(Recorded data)
>>>
(* ===== verification/Describe.v ===== *)
(** * Describe: the descriptions of records

    What a description of a record in a message makes of the digest of the
    record, as a function of the fields that it lists. *)

From Stdlib Require Import Ascii String.
From S2P Require Import Prelude Arrays Algorithms Output Input Wire SymbolCodec Loops Framing EventData.
From S2P Require Import DataStructures RecordData RecordTranscoder RecordFields MessageData ServerData.
Local Open Scope Z_scope.
Local Open Scope c_scope.

(** ** The bytes of a description *)

Definition string_bytes (s : list Z) : list Z :=
  wire (compact_int_bytes (zlen (utf16_to_utf8 s)) ++ utf16_to_utf8 s).

(** A field is its name and its type. *)
Definition field_bytes (f : list Z * Z) : list Z := string_bytes f.1 ++ wire (compact_int_bytes f.2).

Definition description_bytes (server_id : Z) (name : list Z) (fields : list (list Z * Z)) : list Z :=
  wire (compact_int_bytes server_id) ++ string_bytes name ++ wire (compact_int_bytes (zlen fields)) ++
  concat (field_bytes <$> fields).

(** ** What a description means *)

(** The digest of a field of the server: it is that of a local field or of none. *)
Definition field_digest (item : dx_record_item_t) (f : list Z * Z) : dx_field_digest_t :=
  match ri_fields item !! Z.to_nat (dx_find_record_field item f.1 f.2) with
  | Some local => if dx_find_record_field item f.1 f.2 =? INVALID_INDEX then FieldDigest f.2 0 None None
                  else FieldDigest f.2 (fi_type local) (Some (fi_member local)) None
  | None => FieldDigest f.2 0 None None
  end.

(** The bits of the local fields that the server has. *)
Definition supported (item : dx_record_item_t) (state : Z) (f : list Z * Z) : Z :=
  let i := dx_find_record_field item f.1 f.2 in
  if i =? INVALID_INDEX then state else Z.lor state (INDEX_BITMASK (Z.to_nat i)).

(** The local fields without a bit, with their default values. *)
Fixpoint defaults (state : Z) (index : nat) (fields : list dx_field_info_t) : list dx_field_digest_t :=
  match fields with
  | [] => []
  | f :: fields' =>
      (if negb (Z.land state (INDEX_BITMASK index) =? 0) then []
       else [FieldDigest 0 0 (Some (fi_member f)) (Some (fi_member f))]) ++ defaults state (S index) fields'
  end.

(** ** The state *)

Definition with_digest (rid : Z) (d : dx_record_digest_t) (s : dscc) : dscc :=
  set_record_digests (DxArray (<[Z.to_nat rid := d]> (arr_elements (record_digests s)))
    (arr_size (record_digests s)) (arr_capacity (record_digests s))) s.
Definition with_state (rid state : Z) (s : dscc) : dscc :=
  set_states (DxArray (<[Z.to_nat rid := state]> (arr_elements (record_server_support_states s)))
    (arr_size (record_server_support_states s)) (arr_capacity (record_server_support_states s))) s.

(** The state of a record: its digest and its support state. *)
Definition with_record (rid : Z) (d : dx_record_digest_t) (state : Z) (s : dscc) : dscc :=
  with_state rid state (with_digest rid d s).

Section record.
Context (s0 : dscc) (Hok : registry_ok s0) (rid : Z) (Hrid : 0 <= rid < Z.of_nat (arr_size (records_list s0))).

Lemma digest_room : (Z.to_nat rid < length (arr_elements (record_digests s0)))%nat.
Proof using Hok Hrid.
  pose proof (ok_digests s0 Hok) as [H1 H2]. pose proof (ok_digests_size s0 Hok). lia.
Qed.
Lemma state_room : (Z.to_nat rid < length (arr_elements (record_server_support_states s0)))%nat.
Proof using Hok Hrid.
  pose proof (ok_states s0 Hok) as [H1 H2]. pose proof (ok_states_size s0 Hok). lia.
Qed.

Lemma get_digest_with d state : dx_get_record_digest rid (with_record rid d state s0) = Ok (Some d) (with_record rid d state s0).
Proof using Hok Hrid.
  pose proof digest_room as Hr. pose proof (ok_digests_size s0 Hok).
  unfold dx_get_record_digest, checked_call, get, digest_index, with_record. cbn.
  rewrite bool_decide_eq_false_2.
  2: { intros E. apply (f_equal length) in E. rewrite length_insert in E. simpl in E. lia. }
  decide_cmps. by rewrite list_lookup_insert_eq by done.
Qed.

Lemma put_digest_with d state d' :
  put_digest rid d' (with_record rid d state s0) = Ok tt (with_record rid d' state s0).
Proof using Hok Hrid.
  pose proof digest_room as Hr. unfold put_digest, checked_call, get, with_record. cbn.
  rewrite write_at_in by (by rewrite length_insert). cbn. by rewrite list_insert_insert_eq.
Qed.

Lemma support_state_with d state : support_state rid (with_record rid d state s0) = Ok state (with_record rid d state s0).
Proof using Hok Hrid.
  pose proof state_room as Hr. pose proof (ok_states_size s0 Hok).
  unfold support_state, checked_call, get, with_record. cbn. decide_cmps.
  by rewrite list_lookup_insert_eq by done.
Qed.

Lemma put_state_with d state state' :
  put_support_state rid state' (with_record rid d state s0) = Ok tt (with_record rid d state' s0).
Proof using Hok Hrid.
  pose proof state_room as Hr. unfold put_support_state, checked_call, get, with_record. cbn.
  rewrite write_at_in by (by rewrite length_insert). cbn. by rewrite list_insert_insert_eq.
Qed.

Lemma append_field_with d state f :
  append_field rid f (with_record rid d state s0) =
    Ok tt (with_record rid (RecordDigest (rd_elements d ++ [f]) (rd_in_sync_with_server d)) state s0).
Proof using Hok Hrid.
  unfold append_field, checked_call. rewrite get_digest_with. unfold of_option, ret. apply put_digest_with.
Qed.
End record.

(** What the record has in the state itself. *)
Lemma with_record_self (s0 : dscc) rid d state :
  arr_elements (record_digests s0) !! Z.to_nat rid = Some d ->
  arr_elements (record_server_support_states s0) !! Z.to_nat rid = Some state ->
  with_record rid d state s0 = s0.
Proof.
  intros Hd Hst. destruct s0 as [m [e1 n1 c1] l n [e2 n2 c2]]. unfold with_record, with_digest, with_state. cbn in *.
  by rewrite !list_insert_id by done.
Qed.

(** The whole context, with an input buffer and data structures of its own. *)
Definition ctx_at (s : data_ctx) (c : in_ctx) (x : dscc) : data_ctx :=
  set_dc_in c (set_dc_tc (set_tc_dscc x (dc_tc s)) s).

Lemma on_in_at {A} (m : M in_ctx A) s c x v c' :
  m c = Ok v c' -> on_in m (ctx_at s c x) = Ok v (ctx_at s c' x).
Proof. intros E. unfold on_in, on. cbn. by rewrite E. Qed.
Lemma on_dscc_at {A} (m : M dscc A) s c x v x' :
  m x = Ok v x' -> on_dscc m (ctx_at s c x) = Ok v (ctx_at s c x').
Proof. intros E. unfold on_dscc, on. cbn. by rewrite E. Qed.

(** ** The fields of a description *)

Section describe.
Context (calloc_ok : Z -> bool) (calloc_works : forall n, calloc_ok n = true).

(** The names and the types that are accepted. *)
Definition name_ok (name : list Z) : Prop :=
  bmp name /\ name <> [] /\ zlen (utf16_to_utf8 name) <= INT_MAX.
Definition field_ok (f : list Z * Z) : Prop := name_ok f.1 /\ 0 <= f.2 <= 0xFF.

Lemma reads_name name :
  name_ok name -> reads (dx_read_utf_string calloc_ok) (string_bytes name) (Some (string_buffer name)).
Proof using calloc_works. intros (H1 & H2 & H3). by apply reads_utf_string. Qed.

Lemma c_string_name name : name_ok name -> c_string (string_buffer name) = name.
Proof using Type. intros (H1 & _). by apply string_buffer_string. Qed.

(** Reading [bs] and then the rest. *)
Lemma reads_step {A} (m : M in_ctx A) bs v c tail :
  reads m bs v -> in_wf c -> remaining c = bs ++ tail ->
  m c = Ok v (advance c (zlen bs)) /\ in_wf (advance c (zlen bs)) /\ remaining (advance c (zlen bs)) = tail.
Proof using Type.
  intros Hr Hc E. split; [by apply (Hr c tail)|]. by apply remaining_advance.
Qed.

Lemma find_field_range item name type :
  let i := dx_find_record_field item name type in
  i = INVALID_INDEX \/ 0 <= i < zlen (ri_fields item).
Proof using Type.
  unfold dx_find_record_field. cbv zeta.
  assert (forall fields i, 0 <= i -> find_field_loop fields i name type = INVALID_INDEX \/
    i <= find_field_loop fields i name type < i + zlen fields) as H.
  { induction fields as [|f fields IH]; intros i Hi; cbn [find_field_loop]; [by left|]. rewrite zlen_cons.
    pose proof (zlen_nonneg fields). destruct (_ && _); [lia|]. destruct (IH (i + 1)); [lia|by left|right; lia]. }
  destruct (H (ri_fields item) 0); [lia|by left|right; lia].
Qed.

Section fields.
Context (s : data_ctx) (s0 : dscc) (Hok : registry_ok s0) (rid : Z).
Context (Hrid : 0 <= rid < Z.of_nat (arr_size (records_list s0))) (item : dx_record_item_t).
<<<
_What you are asked to do_
Output the lines of the records above exactly as they appear, from the line containing "else [FieldDigest 0" through the line containing "Lemma state_room : (Z.to_nat".

_Result of the task_
       else [FieldDigest 0 0 (Some (fi_member f)) (Some (fi_member f))]) ++ defaults state (S index) fields'
  end.

(** ** The state *)

Definition with_digest (rid : Z) (d : dx_record_digest_t) (s : dscc) : dscc :=
  set_record_digests (DxArray (<[Z.to_nat rid := d]> (arr_elements (record_digests s)))
    (arr_size (record_digests s)) (arr_capacity (record_digests s))) s.
Definition with_state (rid state : Z) (s : dscc) : dscc :=
  set_states (DxArray (<[Z.to_nat rid := state]> (arr_elements (record_server_support_states s)))
    (arr_size (record_server_support_states s)) (arr_capacity (record_server_support_states s))) s.

(** The state of a record: its digest and its support state. *)
Definition with_record (rid : Z) (d : dx_record_digest_t) (state : Z) (s : dscc) : dscc :=
  with_state rid state (with_digest rid d s).

Section record.
Context (s0 : dscc) (Hok : registry_ok s0) (rid : Z) (Hrid : 0 <= rid < Z.of_nat (arr_size (records_list s0))).

Lemma digest_room : (Z.to_nat rid < length (arr_elements (record_digests s0)))%nat.
Proof using Hok Hrid.
  pose proof (ok_digests s0 Hok) as [H1 H2]. pose proof (ok_digests_size s0 Hok). lia.
Qed.
Lemma state_room : (Z.to_nat rid < length (arr_elements (record_server_support_states s0)))%nat.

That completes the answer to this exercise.